No, if this inequality is true, then your function is not necessarily linear. For example:

$$|\sin(x)|\leq |x|$$

But the sine function is not linear...

Was this what you meant?

 

[Jamma]

I think that it is automatically continuous. Is that what you wanted instead? As noted, this clearly doesn't imply linearity.

 

[mathplease]

I think that it is automatically continuous. Is that what you wanted instead? As noted, this clearly doesn't imply linearity.

i see, yes. so in general, to show that something is a bounded linear operator from X to Y, you need to show the inequality, prove linearity and show that its a mapping from X to Y?

 

[micromass]

i see, yes. so in general, to show that something is a bounded linear operator from X to Y, you need to show the inequality, prove linearity and show that its a mapping from X to Y?
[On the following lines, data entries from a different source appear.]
(* ===== verification/Sema.v ===== *)
(** * Instruction handlers of semantic analysis

    Models the handlers of [crates/gruel-air/src/sema/analyze_ops.rs] and
    [analysis.rs] for literals, operators, references, blocks, branches, loops,
    jumps, variables and assignments, the dispatch [Sema::analyze_inst] over
    them, and the analysis of a function body, each as it emits AIR and updates
    the context. Handlers call back into [analyze_inst]; they take it as the
    argument [rec], and [analyze_inst] ties the knot on fuel.

    The remaining instruction kinds (comparisons, calls, structs, enums, arrays,
    matches, [for] loops, destructuring, intrinsics, compile-time and checked
    blocks) go to the parameter [analyze_other], which gets the recursive analysis
    too; compile-time evaluation and name resolution of types
    are parameters. *)

From stdpp Require Import pretty.
From S2P Require Import Prelude Types AirPattern Air InternPool ParamArena Scope Moves SemaState.
From S2P Require Import Rir.

#[local] Open Scope Z_scope.

Section Sema.
Context {Spur : Type} `{Countable Spur} `{!SpurKey Spur} {Rest : Type}.
Notation M := (M Spur Rest).
Notation AnalysisContext := (AnalysisContext Spur).
Notation ParamInfo := (ParamInfo Spur).
Notation UninitHandle := (UninitHandle Spur).

(** The input of the analysis, and the string interner. *)
Context (rir : Rir Spur) (constants : gmap Spur ConstInfo) (builtin_string_id : option Z).
Context (resolve : Spur → string) (interner_get : string → option Spur).
(** Parts of [Sema] outside this model. *)
Context (evaluate_comptime_inst : InstRef → gmap Spur ConstValue → Span → M ConstValue).
Context (resolve_type : Spur → Span → St Spur Rest → outcome ((CompileError + Ty) * St Spur Rest)).
Context (resolve_intrinsic_type_arg : InstRef → M Ty).
Context (evaluate_variant_tag_arg : InstRef → Z → Span → M Z).
Context (analyze_other : (InstRef → M AnalysisResult) → InstRef → M AnalysisResult).

Definition get_rir (inst_ref : InstRef) : M (Inst Spur) := lift (rir_get rir inst_ref).
(** [self.resolve_type(..)?]. *)
Definition resolve_type_or_fail (n : Spur) (sp : Span) : M Ty := λ s,
  '(r, s') ← resolve_type n sp s;
  match r with inl e => Done (inl e) | inr ty => Done (inr (ty, s')) end.
(** [if let Ok(ty) = self.resolve_type(..)]. *)
Definition try_resolve_type (n : Spur) (sp : Span) : M (option Ty) := λ s,
  '(r, s') ← resolve_type n sp s;
  Done (inr (match r with inl _ => None | inr ty => Some ty end, s')).

(** The instructions a chain of operands visits. *)
Definition walk_fuel : nat := S (length (r_instructions rir)).

(** [Sema::builtin_string_type]. *)
Definition builtin_string_type : Ty :=
  match builtin_string_id with Some id => new_struct id | None => Ty.ERROR end.

(** [Sema::extract_root_variable]. *)
Fixpoint root_variable (fuel : nat) (inst_ref : InstRef) : outcome (option Spur) :=
  match fuel with
  | O => NoFuel
  | S fuel =>
    inst ← rir_get rir inst_ref;
    match ri_data inst with
    | RVarRef n | RParamRef _ n => mret (Some n)
    | RFieldGet base _ | RIndexGet base _ => root_variable fuel base
    | _ => mret None
    end
  end.
Definition extract_root_variable (inst_ref : InstRef) : M (option Spur) :=
  lift (root_variable walk_fuel inst_ref).
(** *** Assignments *)

Lemma frame_lookup b b' s s1 x lv :
  frame b b' s s1 → covered s b → vars s !! x = Some lv → vars s1 !! x = Some lv.
Proof.
  intros (_ & news & B) Hcv Hx. unfold vars. rewrite (bi_scopes _ _ _ _ _ B), insert_all_lookup_old; [done|].
  intros [Hn _]%(bi_fresh _ _ _ _ _ B). apply Hn, (cv_local _ _ _ _ _ Hcv). by eauto.
Qed.

Lemma assign_local_ok n b b' i x lv value sp s res s' :
  rir_data rir i = Some (RAssign x value) → lint n b value = Some b' → covered s b →
  vars s !! x = Some lv → find_param (st_ctx s) x = None →
  assign_local resolve rec x lv value sp s = Done (inr (res, s')) → good b b' i s res s'.
Proof.
  intros Hd Hl Hcv Hx Hnp Hr. unfold assign_local in Hr.
  apply bindM_inr in Hr as (k & s0 & [Hk ->]%lift_inr & Hr).
  assert (Hmono : ∀ s', mono b i s s').
  { intros s'' [|k'] Ha; [done|]. cbn [SemaExec.assign_free] in Ha. by rewrite Hd in Ha. }
  assert (Href : ∀ id, k = TypeKind.MutRef id → good b b' i s res s').
  { intros id ->. inv_M. case_match; inv_M. name_emit He.
    match goal with Hv : rec _ _ = Done _ |- _ => pose proof (IH _ _ _ _ _ _ _ Hl Hcv Hv) as (Hf & Hs & _) end.
    split_and!; [eapply frame_quiet; [done|by eapply emit_quiet]| |done].
    eapply emit_value_sound; [by apply sounds_one|done|done|done|done]. }
  assert (Hstore : (if negb (lv_is_mut lv) then throw (AssignToImmutable (resolve x)) sp else
      value_result ← rec value; c ← get_ctx;
      let had_live_value := negb (bool_decide (is_Some (cx_moved_vars c !! x))) in
      _ ← mod_ctx (λ c, set_moved_vars (delete x (cx_moved_vars c)) c);
      emit_result (IStore (lv_slot lv) (air_ref value_result) had_live_value) Ty.UNIT sp) s
      = Done (inr (res, s')) → good b b' i s res s'); [|by destruct k; inv_M; eauto].
  clear Hr Href. intros Hr. destruct (lv_is_mut lv); cbn in Hr; inv_M. name_emit He.
  match goal with Hv : rec _ _ = Done (inr (_, ?t)) |- _ =>
    pose proof (IH _ _ _ _ _ _ _ Hl Hcv Hv) as (Hf & Hs & _); rename t into s1 end.
  match type of He with emit _ _ _ ?s3 = _ => set (s2 := s3) in * end.
  assert (core s1 s2 ∧ scopes s2 = scopes s1) as [Hc2 Hs2] by (by repeat split).
  pose proof (emit_quiet _ _ _ _ _ _ He) as Hq. split_and!; [| |done].
  - eapply frame_quiet; [|done]. eapply frame_trans; [done|by apply frame_core].
  - intros a σ o Hfit Hok Hex. cbn [air_ref res_ty] in Hex |- *.
    destruct (exec_straight_inv _ _ _ _ _ _ _ _ _ (emit_at _ _ _ _ _ _ _ He Hfit) eq_refl Hex)
      as [(o1 & Hes & ->)|(? & ? & ? & ? & [=] & _)].
    assert (fits a s1) as Hfit1 by (eapply fits_core; [done|by apply (fits_core _ _ _ (qu_core _ _ Hq))]).
    pose proof (sounds_one _ _ _ _ _ Hs a σ o1 Hfit1 Hok Hes) as Hp.
    destruct o1 as [σ1| | | |]; try done. destruct Hp as [_ Hok1]. cbn. split; [done|].
    apply (quiet_ok s2); [done|].
    assert (vars s1 !! x = Some lv) as Hx1 by (by eapply frame_lookup).
    assert (∀ y, y ≠ x → mv s1 y → mv s2 y) as Hmv.
    { intros y Hy. unfold mv, any_moved, s2. cbn. by rewrite lookup_delete_ne. }
    destruct Hok1 as [L S G D P]. split; [done..| |done|].
    + intros y ly Hy Hm [Hg Hne]%elem_of_difference. apply Hmv; [|by eapply G].
      intros ->. change (vars s1 !! x = Some ly) in Hy. rewrite Hx1 in Hy. simplify_eq. set_solver.
    + intros p Hp Hm Hg. apply Hmv; [|by apply P]. intros <-. apply find_param_None in Hnp.
      by rewrite (cv_params _ _ _ _ _ Hcv) in Hnp.
Qed.
(* ===== verification/SemaSpec.v ===== *)
(** * What the move check guarantees, and where it does not

    [accepted_code_never_uses_moved]: the analysis of a whole function, on the
    subset [lint] describes. The examples at the end are functions outside the
    subset (shadowing, a loop, a short-circuited assignment) that the analysis
    accepts although a path through the AIR it emits reads a moved variable. *)

From S2P Require Import Prelude Types AirPattern Air InternPool ParamArena Scope Moves SemaState.
From S2P Require Import Rir Sema SemaExec SemaMoves.

#[local] Open Scope Z_scope.

Section Spec.
Context {Spur : Type} `{Countable Spur} `{!SpurKey Spur} {Rest : Type}.
Notation M := (M Spur Rest).
Notation St := (St Spur Rest).
Context (rir : Rir Spur) (constants : gmap Spur ConstInfo) (builtin_string_id : option Z).
Context (resolve : Spur → string) (interner_get : string → option Spur).
Context (evaluate_comptime_inst : InstRef → gmap Spur ConstValue → Span → M ConstValue).
Context (resolve_type : Spur → Span → St → outcome ((CompileError + Ty) * St)).
Context (resolve_intrinsic_type_arg : InstRef → M Ty).
Context (evaluate_variant_tag_arg : InstRef → Z → Span → M Z).
Context (analyze_other : (InstRef → M AnalysisResult) → InstRef → M AnalysisResult).

(** Passed by value, with an inhabited type that is not a reference. *)
Definition by_value (p : Spur * Ty * RirParamMode) : Prop :=
  let '(_, ty, mode) := p in
  ty ≠ Ty.NEVER ∧ is_any_ref ty = false ∧ (mode = ParamNormal ∨ mode = ParamComptime).
(** No move type is zero-sized. *)
Definition no_affine_zst (pool : TypeInternPool (Spur := Spur)) : Prop :=
  ∀ ty n, moves_ty pool ty = true → sema_abi_slot_count pool ty = Done n → 0 < n.
Definition param_names (params : list (Spur * Ty * RirParamMode)) : list Spur := map (λ p, p.1.1) params.

(** The slots of the parameters lie one after the other. *)
Lemma layout_params_spec pool start params infos total :
  no_affine_zst pool → Forall by_value params → 0 ≤ start →
  layout_params pool start params = Done (infos, total) →
  map (λ i, (pi_name i, pi_ty i, pi_mode i)) infos = params ∧
  (∀ i, i ∈ infos → start ≤ pi_abi_slot i) ∧
  (∀ i j, i ∈ infos → j ∈ infos → moves_ty pool (pi_ty i) = true → moves_ty pool (pi_ty j) = true →
     pi_abi_slot i = pi_abi_slot j → i = j).
Proof.
  intros Hz. revert start infos. induction params as [|[[nm ty] mode] params IH]; intros start infos Hv Hst Hl.
  { cbn in Hl. injection Hl as <- _. split_and!; [done|intros i|intros i j]; by intros ?%elem_of_nil. }
  apply list.Forall_cons in Hv as [Hbv Hv']. destruct Hbv as (_ & _ & Hm). cbn [layout_params] in Hl.
  apply bind_Done in Hl as (slots & Hs & Hl). apply bind_Done in Hl as (nx & [-> _]%checked_add_Done & Hl).
  apply bind_Done in Hl as ([infos' total'] & Hl & [= <- <-]).
  assert (sema_abi_slot_count pool ty = Done slots) as Hs' by (by destruct Hm; subst).
  pose proof (slot_count_nonneg _ _ _ _ Hs') as Hn.
  destruct (IH (start + slots) infos' Hv' ltac:(lia) Hl) as (Hmap & Hge & Hd).
  assert (∀ j, j ∈ infos' → moves_ty pool ty = true → start ≠ pi_abi_slot j) as Hfirst.
  { intros j Hj Hmt. pose proof (Hz _ _ Hmt Hs'). specialize (Hge j Hj). lia. }
  split_and!.
  - cbn. by rewrite Hmap.
  - intros i [->|Hi]%elem_of_cons; [cbn; lia|]. specialize (Hge i Hi). lia.
  - intros i j [->|Hi]%elem_of_cons [->|Hj]%elem_of_cons Hmi Hmj Heq; [done| | |by apply Hd].
    + cbn in Hmi, Heq. by destruct (Hfirst j Hj Hmi).
    + cbn in Hmj, Heq. by destruct (Hfirst i Hi Hmj).
Qed.

(** C2: a function body of the subset [lint] that the analysis accepts never reads
    a variable or a parameter after it has been moved, whatever way its conditions
    turn out. Its parameters are passed by value, and the program has no zero-sized
    move type. *)
Theorem accepted_code_never_uses_moved (fuel n : nat) (pool : TypeInternPool (Spur := Spur)) (steps : Z)
    (rest : Rest) (return_type : Ty) (params : list (Spur * Ty * RirParamMode)) (body : InstRef)
    (resolved : gmap Z Ty) (type_vars : gmap Spur Ty) (value_vars : gmap Spur ConstValue)
    (bound : gset Spur) (res : AnalysisResult) (s : St) (o : out) :
  analyze_function rir constants builtin_string_id resolve interner_get evaluate_comptime_inst resolve_type
    resolve_intrinsic_type_arg evaluate_variant_tag_arg analyze_other
    fuel pool steps rest return_type params body resolved type_vars value_vars = Done (inr (res, s)) →
  lint rir resolved n (list_to_set (param_names params) ∪ dom type_vars) body = Some bound →
  Forall by_value params → no_affine_zst pool →
  Z.of_nat (length (instructions (st_air s))) < 2 ^ 32 → Z.of_nat (length (extra (st_air s))) < 2 ^ 32 →
  exec pool (st_air s) (air_ref res) (MkC ∅ ∅) o → o ≠ OFault.
Proof.
  intros Ha Hl Hv Hz Hi He Hex. unfold analyze_function in Ha.
  apply bind_Done in Ha as ([infos total] & Hlay & Ha).
  destruct (layout_params_spec _ _ _ _ _ Hz Hv ltac:(done) Hlay) as (Hmap & _ & Hslots).
  assert (Hin : ∀ i, i ∈ infos → (pi_name i, pi_ty i, pi_mode i) ∈ params).
  { intros i Hi'. rewrite <-Hmap. by apply (list_elem_of_fmap_2 (λ i, (pi_name i, pi_ty i, pi_mode i))). }
  assert (Hnames : map pi_name infos = param_names params).
  { rewrite <-Hmap. unfold param_names. rewrite map_map. done. }
  apply bindM_inr in Ha as (res' & s1 & Hbody & Ha).
  apply bindM_inr in Ha as (inst & s2 & [_ ->]%lift_inr & Ha).
  apply bindM_inr in Ha as (r & s2 & Hret & [-> ->]%ret_inr).
  assert (core s1 s2) as Hc.
  { case_bool_decide; [by apply ret_inr in Hret as [_ ->]|]. by eapply emit_core. }
  set (s0 := MkSt _ _ _ _ _) in Hbody.
  assert (covered pool resolved infos s0 (list_to_set (param_names params) ∪ dom type_vars)) as Hcv.
  { split; [done..|by intros x [? [=]]| |].
    - intros p Hp. apply elem_of_union_l, elem_of_list_to_set. rewrite <-Hnames. by apply list_elem_of_fmap_2.
    - intros x [Hx%elem_of_list_to_set|Hx%elem_of_dom]%elem_of_union; [left|right; by right].
      rewrite <-Hnames in Hx. apply list_elem_of_fmap in Hx as (p & -> & Hp). by eauto. }
  assert (ok pool infos s0 (MkC ∅ ∅)) as Hok.
  { split; [by intros ? ? [=]..|by intros ? ? ? ? [=]|]. intros p _ _ Hg. by apply elem_of_empty in Hg. }
  eapply analyze_ok in Hbody as (_ & Hs & _); [..|exact Hl|exact Hcv]; [| |exact Hslots|exact Hz].
  - assert (post pool infos (res_ty res') s1 o) as Hp; [|by destruct o].
    apply (Hs (st_air s2) (MkC ∅ ∅)); [|done|done]. split_and!; [apply Hc|apply Hc|done|done].
  - intros p Hp. rewrite list.Forall_forall in Hv. by apply (Hv _ (Hin p Hp)).
Qed.

(** ** Negated minimum literals *)

(** The bit width of a signed integer type. *)
Definition signed_width (ty : Ty) : option Z :=
  match ty_u32 ty with
  | 0 | 21 => Some 8
  | 1 | 22 => Some 16
  | 2 | 23 => Some 32
  | 3 | 8 | 24 | 25 => Some 64
  | _ => None
  end.

Lemma negated_only_signed ty value :
  negated_literal_fits ty value = true → literal_fits ty value = false →
  ∃ w, signed_width ty = Some w ∧ value = 2 ^ (w - 1) ∧ is_unsigned ty = false.
Proof.
  destruct ty as [t]. unfold negated_literal_fits, literal_fits, signed_width, is_unsigned. cbn [ty_u32].
  unfold i8_MAX, i16_MAX, i32_MAX, i64_MAX.
  intros Hn Hl. repeat (case_match; try done); eexists; (split; [done|]); (split; [lia|done]).
Qed.

Lemma min_literal_cases ty w :
  signed_width ty = Some w →
  min_literal ty = if bool_decide (ty ∈ [Ty.I8; Ty.I16; Ty.I32; Ty.I64]) then Done (2 ^ 64 - 2 ^ (w - 1)) else Panic.
Proof.
  destruct ty as [t]. unfold signed_width. cbn [ty_u32]. intros Hw.
  repeat (case_match; try done); injection Hw as <-; reflexivity.
Qed.

End Spec.

(** ** Concrete functions

    [struct S { v: i32 }] with affine posture; parameters [p, q : S] and
    [c : bool]. Names are numbers. *)
Module MoveSample.
#[export] Instance nat_key : SpurKey nat := {
  into_usize s := Z.of_nat s;
  try_from_usize n := if decide (0 ≤ n < 2 ^ 32) then Some (Z.to_nat n) else None;
}.
Definition p : nat := 0.
Definition q : nat := 1.
Definition c : nat := 2.
Definition x : nat := 3.
Definition y : nat := 4.
Definition z : nat := 5.

Definition S_def : StructDef :=
  MkStructDef "S" [MkStructField "v" Ty.I32 true] Affine false Sync None false true 1 false.
Definition pool : TypeInternPool (Spur := nat) :=
  match register_struct new_pool 9%nat S_def with Done (_, _, pl) => pl | _ => new_pool end.
Definition S_ty : Ty := new_struct 0.
Definition params : list (nat * Ty * RirParamMode) :=
  [(p, S_ty, ParamNormal); (q, S_ty, ParamNormal); (c, Ty.BOOL, ParamNormal)].

Definition sp : Span := MkSpan 0 0 0.
Definition mk_rir (insts : list (InstData nat)) (words : list Z) : Rir nat :=
  MkRir (map (λ d, MkRirInst d sp) insts) words [] [] [].
Definition lett (n : nat) (init : Z) : InstData nat := RAlloc 0 0 (Some n) true None init.

(** No other instruction, no type names, no compile-time code. *)
Definition no_eval (_ : InstRef) (_ : gmap nat ConstValue) (s : Span) : M nat () ConstValue := throw InternalError s.
Definition no_type (_ : nat) (s : Span) (st : St nat ())
    : outcome ((CompileError + Ty) * St nat ()) := Done (inl (MkError InternalError s), st).
Definition no_type_arg (_ : InstRef) : M nat () Ty := throw InternalError sp.
Definition no_tag (_ : InstRef) (_ : Z) (s : Span) : M nat () Z := throw InternalError s.
Definition no_other (_ : InstRef → M nat () AnalysisResult) (_ : InstRef) : M nat () AnalysisResult :=
  throw InternalError sp.
Definition analyze (r : Rir nat) (body : InstRef) : outcome (CompileError + AnalysisResult * St nat ()) :=
  analyze_function r ∅ None (λ _, "v"%string) (λ _, None) no_eval no_type no_type_arg no_tag no_other
    20 pool 0 () Ty.UNIT params body ∅ ∅ ∅.
(** The reference of the body and the AIR of an accepted function. *)
Definition air_of (r : Rir nat) (body : InstRef) : option (AirRef * Air (Spur := nat)) :=
  match analyze r body with
  | Done (inr (res, s)) => Some (air_ref res, st_air s)
  | _ => None
  end.

(** [{ let mut x = p; if c { let y = x; } x = q; let z = x; }] *)
Definition reassigned : Rir nat := mk_rir
  [RVarRef p; lett x 0; RVarRef c; RVarRef x; lett y 3; RBlock 0 1; RBranch 2 5 None false;
   RVarRef q; RAssign x 7; RVarRef x; lett z 9; RBlock 1 4] [4; 1; 6; 8; 10].

(** [{ let mut x = p; let y = x; { let x = q; } let z = x; }] *)
Definition shadowed : Rir nat := mk_rir
  [RVarRef p; lett x 0; RVarRef x; lett y 2; RVarRef q; lett x 4; RUnitConst; RBlock 0 2; RVarRef x; lett z 8;
   RBlock 2 4] [5; 6; 1; 3; 7; 9].

(** [{ while c { let y = p; } }] *)
Definition looped : Rir nat := mk_rir
  [RVarRef c; RVarRef p; lett y 1; RBlock 0 1; RLoop 0 3; RBlock 1 1] [2; 4].

(** [{ let mut x = p; let y = x; while c { x = q; } let z = x; }] *)
Definition skipped_loop : Rir nat := mk_rir
  [RVarRef p; lett x 0; RVarRef x; lett y 2; RVarRef c; RVarRef q; RAssign x 5; RBlock 0 1; RLoop 4 7;
   RVarRef x; lett z 9; RBlock 1 4] [6; 1; 3; 8; 10].

(** [{ let mut x = p; let y = x; c && { x = q; true }; let z = x; }] *)
Definition short_circuit : Rir nat := mk_rir
  [RVarRef p; lett x 0; RVarRef x; lett y 2; RVarRef c; RVarRef q; RAssign x 5; RBoolConst true; RBlock 0 2;
   RBin And 4 8; RVarRef x; lett z 10; RBlock 2 4] [6; 7; 1; 3; 9; 11].

Lemma pool_entry id d : entry pool id = Done d → d = TStruct (MkStructData 9%nat S_def).
Proof.
  unfold entry. case_decide; [|done]. intros Hd%expect_Done.
  change (InternPool.types pool) with [TStruct (MkStructData 9%nat S_def)] in Hd.
  by apply list_lookup_singleton_Some in Hd as [_ <-].
Qed.

Lemma pool_sized : no_affine_zst pool.
Proof.
  intros ty n Hm Hn. unfold moves_ty, is_type_copy in Hm. unfold sema_abi_slot_count in Hn.
  change (query_fuel pool) with 3%nat in *. cbn [type_copy slot_count] in Hm, Hn.
  destruct (kind ty) as [k| |]; [|done|done]. cbn [mbind outcome_bind] in Hm, Hn.
  destruct k; try done; try (by injection Hn as <-).
  - apply bind_Done in Hn as (d & Hd & Hn). unfold struct_def in Hd.
    apply bind_Done in Hd as (e & ->%pool_entry & [= <-]). by injection Hn as <-.
  - apply bind_Done in Hn as ([e len] & Hd & _). unfold array_def in Hd.
    by apply bind_Done in Hd as (e' & ->%pool_entry & ?).
Qed.

(** Accepted, and a path reads a moved variable. *)
Definition accepted_and_faults (r : Rir nat) (body : InstRef) : Prop :=
  ∃ res s, analyze r body = Done (inr (res, s)) ∧ exec pool (st_air s) (air_ref res) (MkC ∅ ∅) OFault.

Lemma faults_by_run r body ch :
  match analyze r body with
  | Done (inr (res, s)) =>
      match run pool (st_air s) 50 ch (air_ref res) (MkC ∅ ∅) with Some (OFault, _) => true | _ => false end
  | _ => false
  end = true → accepted_and_faults r body.
Proof.
  intros Hr. destruct (analyze r body) as [[e|[res s]]| |] eqn:Ha; try done.
  destruct (run _ _ _ _ _ _) as [[[]]|] eqn:Hrun; try done. exists res, s. split; [done|by eapply run_sound].
Qed.
End MoveSample.

(** [-9223372036854775808] at type [isize]. *)
Definition min_isize : Rir nat := MoveSample.mk_rir [RIntConst (2 ^ 63); RUnary Neg 0] [].
Definition at_type (ty : Ty) : St nat () :=
  MkSt (new_air Ty.UNIT) (init_ctx [] Ty.UNIT {[1 := ty]} ∅ ∅) MoveSample.pool 0 ().

Lemma reassigned_accepted :
  match MoveSample.analyze MoveSample.reassigned 11 with
  | Done (inr (res, s)) =>
      Z.of_nat (length (instructions (st_air s))) < 2 ^ 32 ∧ Z.of_nat (length (extra (st_air s))) < 2 ^ 32
  | _ => False
  end.
Proof. by vm_compute. Qed.
Lemma reassigned_linted :
  ∃ bound, lint MoveSample.reassigned ∅ 20 (list_to_set (param_names MoveSample.params) ∪ dom (∅ : gmap nat Ty)) 11
    = Some bound.
Proof. eexists. vm_compute. reflexivity. Qed.

Lemma accepted_code_never_uses_moved_witness :
  match MoveSample.analyze MoveSample.reassigned 11 with
  | Done (inr (res, s)) => ¬ exec MoveSample.pool (st_air s) (air_ref res) (MkC ∅ ∅) OFault
  | _ => False
  end.
Proof.
  pose proof reassigned_accepted as Hacc. destruct reassigned_linted as [bound Hlint].
  destruct (MoveSample.analyze MoveSample.reassigned 11) as [[e|[res s]]| |] eqn:Ha; [done| |done|done].
  intros Hx. destruct Hacc as [Hi He].
  refine (accepted_code_never_uses_moved _ _ _ _ _ _ _ _ _ _ _ _ _ _ _ _ _ _ _ _ _ bound _ _ _
    Ha Hlint _ MoveSample.pool_sized Hi He Hx eq_refl).
  repeat constructor; done.
Defined.

(** shadowing hides a move. The analysis accepts
    [{ let mut x = p; let y = x; { let x = q; } let z = x; }]: declaring the inner
    [x] clears the moves recorded under the name, and leaving its scope does not
    bring them back, so the outer [x] is read after it was moved. *)
Theorem shadowing_hides_a_move : MoveSample.accepted_and_faults MoveSample.shadowed 10.
Proof. apply (MoveSample.faults_by_run _ _ []). by vm_compute. Qed.

(** Loop bodies are analysed once. The analysis accepts a body that moves a
    parameter ([while c { let y = p; }]: the second iteration moves it again), and
    takes an assignment inside the body as made ([let y = x; while c { x = q; } let z = x;]:
    without an iteration [x] is still moved). *)
Lemma loops_hide_moves :
  MoveSample.accepted_and_faults MoveSample.looped 5 ∧ MoveSample.accepted_and_faults MoveSample.skipped_loop 11.
Proof.
  split; [apply (MoveSample.faults_by_run _ _ [true; true])|apply (MoveSample.faults_by_run _ _ [false])]; by vm_compute.
Qed.

(** An assignment in the second operand of [&&] counts as made even when that
    operand is not evaluated: [let y = x; c && { x = q; true }; let z = x;]. *)
Lemma short_circuit_hides_a_move : MoveSample.accepted_and_faults MoveSample.short_circuit 12.
Proof. apply (MoveSample.faults_by_run _ _ [false]). by vm_compute. Qed.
Yes, these are the things you need to show!

 

[mathplease]

Yes, these are the things you need to show!

haha, thanks guys. much clearer now.

 

[Jamma]

Note that linearity implies boundedness over finite dimensions- the linear maps are just the matrices. You only really need to take the boundedness into account when you are working over infinite-dimensional vector spaces.